Biosynthesis of basement membrane collagen by rabbit corneal endothelium in vitro

The synthesis of collagen has been demonstrated in endothelial cells of Descemet's membrane isolated from rabbit cornea. Incorporation of [¹⁴C]proline and [¹⁴C]lysine into nondialyzable protein was measured in the medium and cell fraction after incubating Descemet's membrane for up to 5 hours. In the [¹⁴C]collagen synthesized by the endothelium, 15% of the hydroxy[¹⁴C]proline was present as the 3 isomer. About 98% of the hydroxy[¹⁴C]lysine in the ¹⁴C labeled protein found in the medium was glycosylated; 95% of the glycosylated hydroxy[¹⁴C]lysine was in the form of the disaccharide glucosyl galactosylhydroxy[¹⁴C]lysine.
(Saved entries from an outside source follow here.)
(** A release that succeeded leaves its outcome. *)
Lemma release_outcome c who id base key s rc s1 : store_ok s -> release c who id base key s = (Ok rc, s1) ->
  ensureSupported quote s LlmContextRelease = None /\ validateContextID id = None /\ String.eqb key "" = false /\
  exists i, idempotency s1 !! ownerKey who LlmContextReleaseActionID key = Some i /\ same_release i id base = Some rc /\ i_state i = OutcomeCompleted.
Proof.
  intros Hok. unfold Release. change (ensureSupported quote (sweepLocked (c 0%nat) s).2) with (ensureSupported quote s).
  destruct (ensureSupported _ _ _); [done|]. destruct (validateContextID id); [done|]. destruct (String.eqb key ""); [done|].
  intros E. split_and!; try done. destruct (idempotency _ !! _) as [prior|] eqn:Hkey in E.
  - destruct (same_release prior id base) as [rc'|] eqn:Es; [|done]. injection E as -> <-. exists prior. split_and!; try done.
    unfold same_release in Es. destruct (bool_decide (i_state prior = _)) eqn:Eb; [by apply bool_decide_eq_true in Eb|done].
  - destruct (requireMutable _ _ _) as [e|]; [|done]. destruct (negb _ || negb _); [done|]. injection E as <- <-. cbn.
    rewrite lookup_insert_eq. eexists. split; [reflexivity|]. split; [|done]. unfold same_release. cbn.
    by rewrite String.eqb_refl, !bool_decide_eq_true_2.
Qed.

(** Outcomes are retained.  While the clock stays below the retention of the
    outcome, and whatever else is done: a release that succeeded and is sent again
    gets the same receipt and changes nothing (but for the sweep that every operation
    starts with); and the idempotency key of a committed completion cannot be
    reserved again. *)
Theorem outcomes_are_retained s ops : store_ok s ->
  (forall c who id base key rc s1, release c who id base key s = (Ok rc, s1) -> run_fresh s1 ops ->
    exists i, idempotency s1 !! ownerKey who LlmContextReleaseActionID key = Some i /\ forall c',
      Forall (fun t => t < retainUntil i) (c' 0%nat :: concat (sweep_times <$> ops)) ->
      release c' who id base key (run s1 ops) = (Ok rc, (sweepLocked (c' 0%nat) (run s1 ops)).2)) /\
  (forall c ids h reply rc s1, commit c ids (Some h) reply s = (Ok rc, s1) -> run_fresh s1 ops ->
    exists r, reservations s !! h_id h = Some (h_addr h, r) /\ forall c' rid req, complete_key req = complete_key (r_request r) ->
      Forall (fun t => t < c 1%nat + IdempotencyTTL (options s)) (c' 0%nat :: concat (sweep_times <$> ops)) ->
      exists e, reserve c' rid req (run s1 ops) = (Err e, (sweepLocked (c' 0%nat) (run s1 ops)).2)).
Proof.
  intros Hok.
  assert (Hconcat : forall u l, Forall (fun t => t < u) (concat (sweep_times <$> l)) -> Forall (fun o => Forall (fun t => t < u) (sweep_times o)) l).
  { intros u l. induction l as [|o l IH]; [done|]. cbn. intros [? ?]%Forall_app. constructor; auto. }
  split.
  - intros c who id base key rc s1 E Hf. destruct (release_outcome _ _ _ _ _ _ _ _ Hok E) as (Hsup & Hval & Hk & i & Hi & Hsame & Hst).
    exists i. split; [done|]. intros c' [Ht Hts]%Forall_cons.
    assert (Hok1 : store_ok s1).
    { change s1 with (Ok (E := LlmContextStoreError) rc, s1).2. rewrite <- E. by apply (step_ok s (OpRelease c who id base key)). }
    assert (Hopt : options s1 = options s).
    { change s1 with (Ok (E := LlmContextStoreError) rc, s1).2. rewrite <- E. by apply (step_options s (OpRelease c who id base key)). }
    pose proof (run_retains s1 ops _ i Hok1 Hf Hi ltac:(congruence) (Hconcat _ _ Hts)) as Hi2.
    unfold Release. change (ensureSupported quote (sweepLocked (c' 0%nat) (run s1 ops)).2) with (ensureSupported quote (run s1 ops)).
    assert (Hsup' : ensureSupported quote (run s1 ops) LlmContextRelease = None).
    { unfold ensureSupported, supports in *. by rewrite run_options, Hopt by done. }
    rewrite Hsup', Hval, Hk, (sweep_retains _ _ _ i Hi2 Ht), Hsame. done.
  - intros c ids h reply rc s1 E Hf. assert (Hok1 : store_ok s1).
    { change s1 with (Ok (E := LlmContextStoreError) rc, s1).2. rewrite <- E. by apply (step_ok s (OpCommit c ids (Some h) reply)). }
    destruct (commit_spec c ids (Some h) reply s Hok) as [(err & E' & _)|(h' & r & rc' & m & i & [= <-] & Hr & E' & _ & Hst & _ & Hret)];
      rewrite E' in E; [done|]. injection E as -> <-. exists r. split; [done|]. intros c' rid req Hk [Ht Hts]%Forall_cons.
    assert (Hi : idempotency (resolved s r m i) !! complete_key (r_request r) = Some i) by (cbn; apply lookup_insert_eq).
    rewrite <- Hret in Ht, Hts. pose proof (run_retains _ ops _ i Hok1 Hf Hi ltac:(congruence) (Hconcat _ _ Hts)) as Hi2.
    destruct (reserve_spec c' rid req (run (resolved s r m i) ops)) as [[e He]|(r' & m' & (_ & _ & Hno & _) & _)]; [by apply run_store_ok|eauto|].
    rewrite Hk, (sweep_retains _ _ _ i Hi2 Ht) in Hno. done.
Qed.

(** *** Owners *)

(** The principal that the operation acts for. *)
Definition acts_for (s : InMemoryLlmContextStore) (who : LlmContextOwner) (o : op) : Prop :=
  match o with
  | OpReserve _ _ req => mr_Owner req = who
  | OpRelease _ w _ _ _ | OpStatus _ w _ _ | OpSnapshot _ w _ => w = who
  | OpCommit _ _ (Some h) _ | OpAbort _ (Some h) _ =>
      forall r, reservations s !! h_id h = Some (h_addr h, r) -> mr_Owner (r_request r) = who
  | _ => True
  end.

(** As before, or as a sweep leaves it. *)
Definition only_swept (s s' : InMemoryLlmContextStore) (id : string) : Prop :=
  contexts s' !! id = contexts s !! id \/ exists now, contexts s' !! id = contexts (sweepLocked now s).2 !! id.

Lemma sweep_lookup_ext now s s' id : contexts s' !! id = contexts s !! id -> options s' = options s ->
  contexts (sweepLocked now s').2 !! id = contexts (sweepLocked now s).2 !! id.
Proof.
  intros Hc Ho. cbn. apply option_eq. intros e. rewrite !map_lookup_filter_Some, !lookup_fmap, Hc. unfold expire_entry. by rewrite Ho.
Qed.

Lemma locked_owner s h r id e : store_ok s -> reservations s !! h_id h = Some (h_addr h, r) -> contexts s !! id = Some e ->
  reservationID e = r_reservationID r -> owner e = mr_Owner (r_request r).
Proof.
  intros Hok Hr He Hre. pose proof (ok_held s Hok _ _ _ Hr) as [Hid Hne _ _ _].
  destruct (ok_lock s Hok id e He) as (a & r' & Hr' & (_ & _ & _ & Ho & _)); [congruence|].
  rewrite Hre, Hid, Hr in Hr'. by injection Hr' as _ <-.
Qed.

Lemma step_isolated s o who id e : store_ok s -> acts_for s who o -> contexts s !! id = Some e -> owner e <> who ->
  only_swept s (apply_op s o) id.
Proof.
  intros Hok Hact He Ho. assert (Hsw : forall now s', contexts s' !! id = contexts (sweepLocked now s).2 !! id -> only_swept s s' id) by (right; eauto).
  assert (Hother : forall now id1 e1, contexts (sweepLocked now s).2 !! id1 = Some e1 -> owner e1 = who -> id1 <> id).
  { intros now id1 e1 (e0 & He0 & _ & Ho0 & _)%sweep_entry Hw ->. congruence. }
  destruct o as [c rid req|c ids [h|] reply|c [h|] code|c w id1 base key|c w id1 key|c w id1|c]; cbn [apply_op acts_for] in *;
    try (left; reflexivity); try (eapply Hsw; reflexivity).
  - destruct (reserve_spec c rid req s Hok) as [[err ->]|(r & m & (_ & Hreq & _ & Hl & _) & ->)]; [eapply Hsw; reflexivity|]. eapply Hsw. cbn [snd].
    destruct Hl as [(_ & -> & _)|(id1 & e1 & He1 & _ & _ & (_ & _ & _ & Hown & _) & ->)]; [done|]. cbn. rewrite lookup_insert_ne; [done|].
    eapply Hother; [done|congruence].
  - destruct (commit_spec c ids (Some h) reply s Hok) as [(err & -> & _)|(h' & r & rc & m & i & [= <-] & Hr & -> & Hc & _)]; [by left|].
    left. cbn. destruct Hc as (e' & -> & _ & _ & _ & _ & Hc). rewrite lookup_insert_ne; [done|]. intros E. rewrite E in Hc.
    destruct (allocates _); [destruct Hc; congruence|]. destruct Hc as (e0 & _ & He0 & Hre & _). apply Ho.
    rewrite He in He0. injection He0 as <-. rewrite (locked_owner s h r id e Hok Hr He Hre). auto.
  - destruct (abort_spec c (Some h) code s Hok) as [(err & -> & _)|(h' & r & m & i & [= <-] & Hr & Hc & _ & ->)]; [by left|].
    apply (Hsw (c 1%nat)). apply sweep_lookup_ext; [|done]. cbn. unfold abort_change in Hc. destruct (allocates _); [by subst m|].
    destruct Hc as (id0 & e0 & _ & He0 & Hre & ->). rewrite lookup_insert_ne; [done|]. intros ->. apply Ho. rewrite He in He0. injection He0 as <-.
    rewrite (locked_owner s h r id e Hok Hr He Hre). auto.
  - destruct (release_spec c w id1 base key s Hok) as [[res ->]|(e1 & rc & i & He1 & _ & _ & Ho1 & _ & _ & _ & _ & ->)]; [eapply Hsw; reflexivity|].
    eapply Hsw. cbn [snd]. cbn. rewrite lookup_insert_ne; [done|]. eapply Hother; [done|congruence].
  - unfold Snapshot. destruct (requireMutable _ _ _); eapply Hsw; reflexivity.
Qed.

Lemma foreign_mutable now s who id e : contexts s !! id = Some e -> owner e <> who ->
  is_ok (requireMutable (sweepLocked now s).2 who id) = false.
Proof.
  intros He Ho. unfold requireMutable, requireEntry. destruct (contexts (sweepLocked now s).2 !! id) as [e'|] eqn:He'; [|done]. cbn.
  apply sweep_entry in He' as (e0 & He0 & _ & Ho' & _). rewrite bool_decide_eq_false_2; [done|]. congruence.
Qed.

(** Owners are isolated.  An operation that acts for one principal (the owner of
    the request, or of the reservation it resolves) leaves the contexts of every
    other principal as they are or as a sweep leaves them; a snapshot, a status or a
    reservation that names such a context is refused. *)
Theorem owners_are_isolated s o who id e : store_ok s -> acts_for s who o -> contexts s !! id = Some e -> owner e <> who ->
  only_swept s (apply_op s o) id /\
  (forall c, is_ok (Snapshot c who id s).1 = false) /\
  (forall c, is_ok (Status format_time c who (Some id) None s).1 = false) /\
  (forall c rid req, mr_Owner req = who -> mr_ContextID req = Some id -> mr_Operation req <> LlmContextCreate ->
     is_ok (reserve c rid req s).1 = false).
Proof.
  intros Hok Hact He Ho. split_and!.
  - by eapply step_isolated.
  - intros c. unfold Snapshot. pose proof (foreign_mutable (c 0%nat) s who id e He Ho) as Hf. by destruct (requireMutable _ _ _).
  - intros c. unfold Status. cbv zeta. cbn [fst]. unfold statusByContextLocked. destruct (validateContextID id); [done|].
    destruct (contexts (sweepLocked (c 0%nat) s).2 !! id) as [e'|] eqn:He'; [|done]. apply sweep_entry in He' as (e0 & He0 & _ & Ho' & _).
    rewrite bool_decide_eq_false_2; [done|]. congruence.
  - intros c rid req Hw Hid Hop. destruct (reserve_spec c rid req s Hok) as [[err ->]|(r & m & Hres & _)]; [done|].
    destruct Hres as (_ & _ & _ & _ & _ & _ & Hother). destruct (Hother Hop) as (id' & e' & Hid' & He' & _ & _ & Ho' & _).
    rewrite Hid in Hid'. injection Hid' as <-. apply sweep_entry in He' as (e0 & He0 & _ & Ho2 & _). congruence.
Qed.

End Operations.

(** ** Keys of outcomes *)

(** The separator of [ownerKey] does not occur in the string. *)
Definition separable (s : string) : Prop := str_contains_char (chr 0x1f) s = false.

Lemma separated_inj a b x y : separable a -> separable b -> a +:+ unit_separator +:+ x = b +:+ unit_separator +:+ y -> a = b /\ x = y.
Proof.
  unfold separable. change unit_separator with (String (chr 0x1f) ""). revert b.
  induction a as [|c a IH]; intros [|d b] Ha Hb E; cbn in Ha, Hb.
  - change (String (chr 0x1f) x = String (chr 0x1f) y) in E. by injection E as <-.
  - change (String (chr 0x1f) x = String d (b +:+ String (chr 0x1f) "" +:+ y)) in E. injection E as <- _. done.
  - change (String c (a +:+ String (chr 0x1f) "" +:+ x) = String (chr 0x1f) y) in E. injection E as -> _. done.
  - change (String c (a +:+ String (chr 0x1f) "" +:+ x) = String d (b +:+ String (chr 0x1f) "" +:+ y)) in E. injection E as <- E.
    apply orb_false_iff in Ha as [_ Ha]. apply orb_false_iff in Hb as [_ Hb]. by destruct (IH b Ha Hb E) as [-> ->].
Qed.

(** The keys under which outcomes are kept tell owners, actions and idempotency
    keys apart, provided that no identifier contains the separator; two principals
    whose identifiers do contain it share their outcomes. *)
Theorem owner_keys_distinct :
  (forall o1 o2 a1 a2 k1 k2, Forall separable [NID o1; SecurityScope o1; a1; NID o2; SecurityScope o2; a2] ->
     ownerKey o1 a1 k1 = ownerKey o2 a2 k2 -> o1 = o2 /\ a1 = a2 /\ k1 = k2) /\
  (exists o1 o2, o1 <> o2 /\ forall a k, ownerKey o1 a k = ownerKey o2 a k).
Proof.
  split.
  - intros [n1 s1] [n2 s2] a1 a2 k1 k2 Hs E. cbn in Hs. rewrite !Forall_cons in Hs. destruct Hs as (? & ? & ? & ? & ? & ? & _).
    unfold ownerKey in E. cbn in E. apply separated_inj in E as [-> E]; [|done|done]. apply separated_inj in E as [-> E]; [|done|done].
    apply separated_inj in E as [-> ->]; done.
  - exists (MkOwner ("a" +:+ unit_separator +:+ "b") "c"), (MkOwner "a" ("b" +:+ unit_separator +:+ "c")). split; [done|]. done.
Qed.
Time course experiments with [¹⁴C]proline indicated that there was a delay of about 60 min before significant amounts of [¹⁴C]collagen were secreted into the medium. The initial polypeptides of [¹⁴C]collagen synthesized by the corneal endothelium had an apparent molecular weight of 155,000. The chemical and physical properties of the [¹⁴C]collagen synthesized by rabbit corneal endothelium are consistent with those of basement membrane collagen synthesized by other cell types.